By Syed Mustafa Ahmad

The main aim of education is enlightenment. Enlightenment means the clouds of ignorance must go away. Ignorance in the sense of superstitions, gender bias, immorality, communalism, unfair means, etc. If these things still persist in the presence of education, then there is something terribly wrong with the education system. It is not the malaise of some days, but the handiwork of many factors that have been constantly going for many years. The criteria to know about the compatibility of education in the society is to see etiquettes or manners. In another sense, if there are mannered people, then this society is learned, if not then we can easily say that this society has to overhaul their every domain of life in order to grow.

When this is the case, how can a society afford to ignore education? In Kashmir, the relevance of education had been lost long ago. Corruption, proxy candidates, question paper leakages, faulty recruitment, etc., have made our educational system a commodity to be bargained. After getting into the educational sector through illegal ways, how these people can do anything for society.

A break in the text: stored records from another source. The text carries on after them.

(** ** Results *)

Lemma mwp_StoreResult_WithOpSize Op o n v k sz t F M F' M' b s Q :
  at_state b0 s0 F M b s -> size_1248 sz = true -> val (emitter b) s n v k ->
  write_operand Op F M o sz v = Some (F', M') -> address_exact Op o = true ->
  sets_state (b0:=b0) (s0:=s0) F' M' Q b s -> mwp (StoreResult_WithOpSize Op o n sz t) Q b s.
Proof.
  intros Ha Hs Hv Hw He HQ. unfold StoreResult_WithOpSize. eapply mwp_read; [exact (GetGPRSize_64 _ _ _ _ Ha)|].
  eapply mwp_read; [reflexivity|].
  replace (sz =? 10) with false by (apply size_1248_bounds in Hs; lia).
  assert (forall plain : bool,
    (a ← linear_address Op F o; _ ← load (bytes sz) M a; Some (F, store (bytes sz) M a v)) = Some (F', M') ->
    mwp (d ← OperandAddress Op o; d ← AppendSegmentOffset d (OpFlags Op) 0 false;
         if plain then _StoreMem sz d n else _StoreMemAutoTSO sz d n) Q b s) as Hmem.
  { intros plain H. apply bind_Some in H as (a & Hl & H). apply bind_Some in H as (old & Ho & H). injection H as <- <-.
    apply mwp_bind_assoc_rev, mwp_bind. eapply mwp_address; [exact Ha|exact Hl|exact He|]. intros ka. intro_node.
    eapply mwp_store_any; [eassumption..|eexists; exact Ho|]. intro_state.
    apply HQ; [assumption|eauto using reach_trans]. }
  destruct o as [|h g|r|r d|x|ls lv|i j sc off]; try discriminate Hw; cbn [write_operand] in Hw.
  2-5: apply Hmem, Hw.
  destruct (reg_place h g sz) eqn:Hp; [|discriminate Hw]. injection Hw as <- <-.
  apply andb_true_iff in Hp as [Hg Hh]. rewrite GPR_offset_reg by exact Hg.
  replace (REG_XMM_0 <=? g) with false by (unfold is_reg, REG_XMM_0 in *; lia). cbn [Z.eqb Pos.eqb andb].
  unfold write_reg in HQ. destruct (Z.eqb_spec sz 4) as [->|Hne].
  - eapply mwp_read; [exact (GetOpSize_Ok _ _ _ _ _ Hv)|]. apply mwp_bind.
    destruct h; [discriminate Hh|]. unfold high. rewrite Z.add_0_r.
    assert (forall n' b' s' k, at_state b0 s0 F M b' s' -> reach (emitter b) s (emitter b') s' ->
      val (emitter b') s' n' (uint 32 v) k -> mwp (_ ← check true; _StoreContext 8 n' (gregs g)) Q b' s') as Hst.
    { intros n' b' s' k' Ha' Hr' Hv'. eapply mwp_read; [reflexivity|].
      eapply mwp_StoreContext; [exact Ha'|exact Hv'|]. intro_state. apply HQ; [assumption|eauto using reach_trans]. }
    destruct (Z.eqb_spec k 8) as [->|Hk].
    + by_rule wp_BfeSized; [cbn; lia|lia|]. rewrite Z.pow_0_r, Z.div_1_r in Hv0.
      eapply Hst; [exact Ha0|exact Hr|exact Hv0].
    + apply mwp_ret; [good_state|]. pose proof (val_sizes _ _ _ _ _ Hv). eapply Hst; [exact Ha|apply reach_refl|].
      rewrite (uint_zext k) by (apply Hv || lia). exact Hv.
  - eapply mwp_read; [reflexivity|]. pose proof (size_1248_bounds _ Hs). replace (Z.min 8 sz) with sz by lia.
    eapply mwp_StoreContext; [exact Ha|exact Hv|exact HQ].
Qed.

Lemma mwp_StoreResultTo Op o n v k sz F M F' M' b s Q :
  at_state b0 s0 F M b s -> (forall b, GetDstSize Op b = Ok (sz, b)) -> size_1248 sz = true -> val (emitter b) s n v k ->
  write_operand Op F M o sz v = Some (F', M') -> address_exact Op o = true ->
  sets_state (b0:=b0) (s0:=s0) F' M' Q b s -> mwp (StoreResultTo Op o n) Q b s.
Proof.
  intros Ha Hsz Hs Hv Hw He HQ. unfold StoreResultTo. eapply mwp_read; [apply Hsz|].
  exact (mwp_StoreResult_WithOpSize _ _ _ _ _ _ _ _ _ _ _ _ _ _ Ha Hs Hv Hw He HQ).
Qed.
End Operands.

(** ** Results narrower than the registers *)

Section Narrow.
Context `{Machine : IRMachine} {b0 : OpDispatchBuilder} {s0 : IROpData}.

(** The mask that the handlers apply to a result of 8 or 16 bits. *)
Lemma mwp_narrow sz n v k F M b s (Q : NodeID -> OpDispatchBuilder -> IROpData -> Prop) :
  size_1248 sz = true -> at_state b0 s0 F M b s -> val (emitter b) s n (uint (8 * Z.max 4 k) v) (Z.max 4 k) ->
  (forall R kr b' s', at_state b0 s0 F M b' s' -> reach (emitter b) s (emitter b') s' ->
    val (emitter b') s' R (uint (8 * sz) v) kr -> sz <= Z.max 4 kr -> Q R b' s') ->
  k = sz -> mwp (if sz <? 4 then _BfeSized sz (sz * 8) 0 n else mret n) Q b s.
Proof.
  intros H1 Ha Hv HQ ->. pose proof (size_1248_bounds _ H1). destruct (Z.ltb_spec sz 4).
  - assert ((if sz =? 0 then Z.max 4 sz else sz) = sz) as Es by (destruct (Z.eqb_spec sz 0); lia).
    by_rule wp_BfeSized; try (rewrite Es; first [exact H1|lia]); [lia|].
    rewrite Es, Z.pow_0_r, Z.div_1_r in Hv0. eapply HQ; try eassumption; [|lia].
    replace (8 * sz) with (sz * 8) by lia. rewrite <- (uint_uint (sz * 8) (8 * Z.max 4 sz)) by lia. exact Hv0.
  - apply mwp_ret; [good_state|]. replace (Z.max 4 sz) with sz in Hv by lia. eapply HQ; [exact Ha|apply reach_refl|exact Hv|lia].
Qed.

(** The same without a size of its own. *)
Lemma mwp_narrow_bits sz n v F M b s (Q : NodeID -> OpDispatchBuilder -> IROpData -> Prop) :
  size_1248 sz = true -> at_state b0 s0 F M b s -> val (emitter b) s n (uint (8 * Z.max 4 sz) v) (Z.max 4 sz) ->
  (forall R kr b' s', at_state b0 s0 F M b' s' -> reach (emitter b) s (emitter b') s' ->
    val (emitter b') s' R (uint (8 * sz) v) kr -> sz <= Z.max 4 kr -> Q R b' s') ->
  mwp (if sz * 8 <? 32 then _Bfe (sz * 8) 0 n else mret n) Q b s.
Proof.
  intros H1 Ha Hv HQ. pose proof (size_1248_bounds _ H1). destruct (Z.ltb_spec (sz * 8) 32).
  - by_rule wp_Bfe; [lia|lia|]. rewrite Z.pow_0_r, Z.div_1_r in Hv0. eapply HQ; try eassumption; [|lia].
    replace (8 * sz) with (sz * 8) by lia. rewrite <- (uint_uint (sz * 8) (8 * Z.max 4 sz)) by lia. exact Hv0.
  - apply mwp_ret; [good_state|]. replace (Z.max 4 sz) with sz in Hv by lia. eapply HQ; [exact Ha|apply reach_refl|exact Hv|lia].
Qed.
End Narrow.

(** ** The builder's outcomes *)

Section Finish.
Context `{Machine : IRMachine} {b0 : OpDispatchBuilder} {s0 : IROpData}.
Implicit Types (F M : gmap Z Z) (b : OpDispatchBuilder) (s : IROpData).

Lemma mwp_modify g F M b s Q :
  at_state b0 s0 F M b s -> emitter (g b) = emitter b -> env (g b) = env b ->
  builder_flags (g b) = builder_flags b ->
  sets_state (b0:=b0) (s0:=s0) F M Q b s -> mwp (modify g) Q b s.
Proof.
  intros Ha Hg He Hf HQ.
  assert (reach (emitter b) s (emitter (g b)) s) as Hr by (rewrite Hg; apply reach_refl).
  assert (moves b s (g b) s) as Hm by (constructor; [exact Hr|rewrite Hg; exact (at_good _ _ _ _ Ha)|exact He]).
  exists s. split; [exact Hm|]. apply HQ; [|exact Hr].
  exact (at_step _ _ _ _ _ _ _ _ _ _ Ha Hm Hf (at_frame _ _ _ _ _ _ Ha) (at_mem _ _ _ _ _ _ Ha)).
Qed.

Lemma mwp_set_HandledLock v F M b s Q :
  at_state b0 s0 F M b s -> sets_state (b0:=b0) (s0:=s0) F M Q b s -> mwp (set_HandledLock v) Q b s.
Proof. intros Ha. apply (mwp_modify _ F M); auto. Qed.

Lemma mwp_set_BlockSetRIP F M b s Q :
  at_state b0 s0 F M b s -> sets_state (b0:=b0) (s0:=s0) F M Q b s -> mwp set_BlockSetRIP Q b s.
Proof. intros Ha. apply (mwp_modify _ F M); auto. Qed.

(** ** Flags at the end of an instruction *)

Lemma pending_reach b s b' s' sz e :
  reach (emitter b) s (emitter b') s' -> CurrentDeferredFlags b' = CurrentDeferredFlags b ->
  pending b s sz e -> pending b' s' sz e.
Proof.
  intros Hr Hf [[Hn ->]|Hm].
  - left. split; [|reflexivity]. unfold IsDeferredFlagsStored in *. rewrite Hf. exact Hn.
  - right. rewrite Hf. exact (meaning_reach _ _ _ _ _ _ _ Hr Hm).
Qed.

(** What waited at the start of the instruction still waits. *)
Lemma at_pending F M b s sz e :
  at_state b0 s0 F M b s -> pending b0 s0 sz e -> pending b s sz e.
Proof.
  intros Ha. pose proof (at_flags _ _ _ _ _ _ Ha) as E. injection E as E _.
  apply pending_reach; [apply Ha|exact E].
Qed.

Lemma at_ABINoPF F M b s : at_state b0 s0 F M b s -> ABINoPF b = ABINoPF b0.
Proof.
  intros Ha. pose proof (moves_env _ _ _ _ (at_moves _ _ _ _ _ _ Ha)) as E. injection E as E _.
  unfold ABINoPF. rewrite E. reflexivity.
Qed.

(** The state after an instruction and the computation of its flags. *)
Definition finished F M (e0 e : flag_effect) (s' : IROpData) : Prop :=
  Mem s' = M /\ composes (ABINoPF b0) e0 e F (Frame s').
(* ===== verification/ALUTheorems.v ===== *)
(** * Arithmetic and logical instructions: theorems

    The code emitted for an instruction, together with the computation of its
    flags, reads the operands, writes the result and changes the flags as the
    architecture says, whatever flags were waiting before it. Each property holds
    for every machine; the examples run the interpreter. *)
From Stdlib Require Import ZArith Lia Bool.
From stdpp Require Import base gmap list numbers option.
From S2P Require Import Prelude IR ALUOps Atomic Interp IRSpec InterpRefines Machine Emitter EmitterLogic Flags FlagsSpec FlagsBlocks FlagsCorrect FlagsLazy FlagsExamples Dispatch DispatchALU X86Spec DispatchLogic OperandLogic.
#[local] Open Scope Z_scope.

(** ** The architecture *)

Inductive alu := ALU_ADD | ALU_OR | ALU_AND | ALU_SUB | ALU_XOR.

(** The operation that three bits of the opcode select; [ADC], [SBB] and [CMP] have
    handlers of their own. *)
Definition alu_code (n : Z) : option alu :=
  if n =? 0 then Some ALU_ADD else if n =? 1 then Some ALU_OR else if n =? 4 then Some ALU_AND
  else if n =? 5 then Some ALU_SUB else if n =? 6 then Some ALU_XOR else None.
(** Opcodes [00] to [35]: the operation is in bits 3 to 5, the form in the lower ones. *)
Definition x86_primary (OP : Z) : option alu :=
  if (0 <=? OP) && (OP mod 8 <? 6) then alu_code (OP / 8) else None.
(** Opcodes [80], [81] and [83]: the operation is the register field of [ModRM]. *)
Definition x86_group1 (OP : Z) : option alu :=
  if (OP / 8 =? 0) || (OP / 8 =? 1) || (OP / 8 =? 3) then alu_code (OP mod 8) else None.

Definition alu_result (op : alu) (w a c : Z) : Z :=
  match op with
  | ALU_ADD => uint w (a + c)
  | ALU_SUB => uint w (a - c)
  | ALU_OR => Z.lor a c
  | ALU_AND => Z.land a c
  | ALU_XOR => Z.lxor a c
  end.
Definition alu_flags (op : alu) (w a c : Z) : flag_effect :=
  match op with
  | ALU_ADD => x86_add w a c 0
  | ALU_SUB => x86_sub w a c 0
  | _ => x86_logical w (alu_result op w a c)
  end.

(** ** The handlers' tables *)

Definition irop (op : alu) : IROps :=
  match op with ALU_ADD => OP_ADD | ALU_OR => OP_OR | ALU_AND => OP_AND | ALU_SUB => OP_SUB | ALU_XOR => OP_XOR end.
Definition masked (op : alu) : bool := match op with ALU_ADD | ALU_SUB => true | _ => false end.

When their motives are to earn back the money, which they have spent in getting jobs, we cannot expect from them to do anything positive. This situation has many causes. Let us try to know some of them.

The first is materialism. When the main motive of life is to earn money, education itself follows the path of money. Every moral or immoral class runs around money and nothing else. In this way, education loses its main value and the society doesnt produce enlightenment personalities that are assets for a nation.

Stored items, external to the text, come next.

Definition RepModOpTable : list Entry := [
    Ent 0x0 16 "" TYPE_COPY_OTHER FLAGS_NONE 0;
    Ent 0x10 1 "MOVSS" TYPE_INST (GenFlagsSameSize SIZE_128BIT .| FLAGS_MODRM .| FLAGS_XMM_FLAGS) 0;
    Ent 0x11 1 "MOVSS" TYPE_INST (GenFlagsSameSize SIZE_128BIT .| FLAGS_MODRM .| FLAGS_SF_MOD_DST .| FLAGS_XMM_FLAGS) 0;
    Ent 0x12 1 "MOVSLDUP" TYPE_INST (GenFlagsSameSize SIZE_128BIT .| FLAGS_MODRM .| FLAGS_XMM_FLAGS) 0;
    Ent 0x13 3 "" TYPE_INVALID FLAGS_NONE 0;
    Ent 0x16 1 "MOVSHDUP" TYPE_INST (GenFlagsSameSize SIZE_128BIT .| FLAGS_MODRM .| FLAGS_XMM_FLAGS) 0;
    Ent 0x17 2 "" TYPE_INVALID FLAGS_NONE 0;
    Ent 0x19 7 "" TYPE_COPY_OTHER FLAGS_NONE 0;
    Ent 0x20 4 "" TYPE_COPY_OTHER FLAGS_NONE 0;
    Ent 0x24 6 "" TYPE_INVALID FLAGS_NONE 0;
    Ent 0x2A 1 "CVTSI2SS" TYPE_INST (FLAGS_MODRM .| FLAGS_XMM_FLAGS .| FLAGS_SF_SRC_GPR) 0;
    Ent 0x2B 1 "MOVNTSS" TYPE_INST (GenFlagsSameSize SIZE_32BIT .| FLAGS_MODRM .| FLAGS_SF_MOD_MEM_ONLY .| FLAGS_SF_MOD_DST .| FLAGS_XMM_FLAGS) 0;
    Ent 0x2C 1 "CVTTSS2SI" TYPE_INST (FLAGS_MODRM .| FLAGS_XMM_FLAGS .| FLAGS_SF_DST_GPR) 0;
    Ent 0x2D 1 "CVTSS2SI" TYPE_INST (FLAGS_MODRM .| FLAGS_XMM_FLAGS .| FLAGS_SF_DST_GPR) 0;
    Ent 0x2E 2 "" TYPE_INVALID FLAGS_NONE 0;
    Ent 0x30 16 "" TYPE_COPY_OTHER FLAGS_NONE 0;
    Ent 0x40 16 "" TYPE_COPY_OTHER FLAGS_NONE 0;
    Ent 0x50 1 "" TYPE_INVALID FLAGS_NONE 0;
    Ent 0x51 1 "SQRTSS" TYPE_INST (FLAGS_MODRM .| FLAGS_XMM_FLAGS) 0;
    Ent 0x52 1 "RSQRTSS" TYPE_INST (FLAGS_MODRM .| FLAGS_XMM_FLAGS) 0;
    Ent 0x53 1 "RCPSS" TYPE_INST (FLAGS_MODRM .| FLAGS_XMM_FLAGS) 0;
    Ent 0x54 4 "" TYPE_INVALID FLAGS_NONE 0;
    Ent 0x58 1 "ADDSS" TYPE_INST (FLAGS_MODRM .| FLAGS_XMM_FLAGS) 0;
    Ent 0x59 1 "MULSS" TYPE_INST (FLAGS_MODRM .| FLAGS_XMM_FLAGS) 0;
    Ent 0x5A 1 "CVTSS2SD" TYPE_INST (GenFlagsSameSize SIZE_64BIT .| FLAGS_MODRM .| FLAGS_XMM_FLAGS) 0;
    Ent 0x5B 1 "CVTTPS2DQ" TYPE_INST (GenFlagsSameSize SIZE_128BIT .| FLAGS_MODRM .| FLAGS_XMM_FLAGS) 0;
    Ent 0x5C 1 "SUBSS" TYPE_INST (FLAGS_MODRM .| FLAGS_XMM_FLAGS) 0;
    Ent 0x5D 1 "MINSS" TYPE_INST (FLAGS_MODRM .| FLAGS_XMM_FLAGS) 0;
    Ent 0x5E 1 "DIVSS" TYPE_INST (FLAGS_MODRM .| FLAGS_XMM_FLAGS) 0;
    Ent 0x5F 1 "MAXSS" TYPE_INST (FLAGS_MODRM .| FLAGS_XMM_FLAGS) 0;
    Ent 0x60 8 "" TYPE_INVALID FLAGS_NONE 0;
    Ent 0x68 7 "" TYPE_INVALID FLAGS_NONE 0;
    Ent 0x6F 1 "MOVDQU" TYPE_INST (GenFlagsSameSize SIZE_128BIT .| FLAGS_MODRM .| FLAGS_XMM_FLAGS) 0;
    Ent 0x70 1 "PSHUFHW" TYPE_INST (GenFlagsSameSize SIZE_128BIT .| FLAGS_MODRM .| FLAGS_XMM_FLAGS) 1;
    Ent 0x71 3 "" TYPE_COPY_OTHER FLAGS_NONE 0;
    Ent 0x74 4 "" TYPE_INVALID FLAGS_NONE 0;
    Ent 0x78 6 "" TYPE_INVALID FLAGS_NONE 0;
    Ent 0x7E 1 "MOVQ" TYPE_INST (GenFlagsSameSize SIZE_64BIT .| FLAGS_MODRM .| FLAGS_XMM_FLAGS) 0;
    Ent 0x7F 1 "MOVDQU" TYPE_INST (GenFlagsSameSize SIZE_128BIT .| FLAGS_MODRM .| FLAGS_SF_MOD_DST .| FLAGS_XMM_FLAGS) 0;
    Ent 0x80 16 "" TYPE_COPY_OTHER FLAGS_NONE 0;
    Ent 0x90 16 "" TYPE_COPY_OTHER FLAGS_NONE 0;
    Ent 0xA0 16 "" TYPE_COPY_OTHER FLAGS_NONE 0;
    Ent 0xB0 8 "" TYPE_COPY_OTHER FLAGS_NONE 0;
    Ent 0xB8 1 "POPCNT" TYPE_INST FLAGS_MODRM 0;
    Ent 0xB9 1 "" TYPE_COPY_OTHER FLAGS_NONE 0;
    Ent 0xBA 1 "" TYPE_COPY_OTHER FLAGS_NONE 0;
    Ent 0xBB 1 "" TYPE_INVALID FLAGS_NONE 0;
    Ent 0xBC 1 "TZCNT" TYPE_INST FLAGS_MODRM 0;
    Ent 0xBD 1 "LZCNT" TYPE_INST FLAGS_MODRM 0;
    Ent 0xBE 2 "" TYPE_INVALID FLAGS_NONE 0;
    Ent 0xC0 2 "" TYPE_COPY_OTHER FLAGS_NONE 0;
    Ent 0xC2 1 "CMPSS" TYPE_INST (GenFlagsSizes SIZE_128BIT SIZE_32BIT .| FLAGS_MODRM .| FLAGS_XMM_FLAGS) 1;
    Ent 0xC3 5 "" TYPE_INVALID FLAGS_NONE 0;
    Ent 0xC8 8 "" TYPE_COPY_OTHER FLAGS_NONE 0;
    Ent 0xD0 6 "" TYPE_INVALID FLAGS_NONE 0;
    Ent 0xD6 1 "MOVQ2DQ" TYPE_INST (GenFlagsSizes SIZE_128BIT SIZE_64BIT .| FLAGS_MODRM .| FLAGS_XMM_FLAGS .| FLAGS_SF_MMX_SRC) 0;
    Ent 0xD7 1 "" TYPE_INVALID FLAGS_NONE 0;
    Ent 0xD8 8 "" TYPE_INVALID FLAGS_NONE 0;
    Ent 0xE0 6 "" TYPE_INVALID FLAGS_NONE 0;
    Ent 0xE6 1 "CVTDQ2PD" TYPE_INST (GenFlagsSameSize SIZE_128BIT .| FLAGS_MODRM .| FLAGS_XMM_FLAGS) 0;
    Ent 0xE7 1 "" TYPE_INVALID FLAGS_NONE 0;
    Ent 0xE8 8 "" TYPE_INVALID FLAGS_NONE 0;
    Ent 0xF0 8 "" TYPE_INVALID FLAGS_NONE 0;
    Ent 0xF8 7 "" TYPE_INVALID FLAGS_NONE 0;
    Ent 0xFF 1 "" TYPE_COPY_OTHER FLAGS_NONE 0
  ].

The second is faulty syllabi. With changing times, everything must undergo a reasonable change. However, in case of education, the change is quite slow. In the 21st Century, when AI and Machine Learning are occupying our minds, we cannot go on admonishing machines nor we can go on following them blindly. A man is planning to colonize the Mars, the Venus, etc., in order to live a happy life, but in some parts of the world, students are taught to learn about the things that have no relevance in the present. In this way, students get fed up and they think that it is futile to learn and consume our marvellous brains in such things that are of no use, but money and fake fame.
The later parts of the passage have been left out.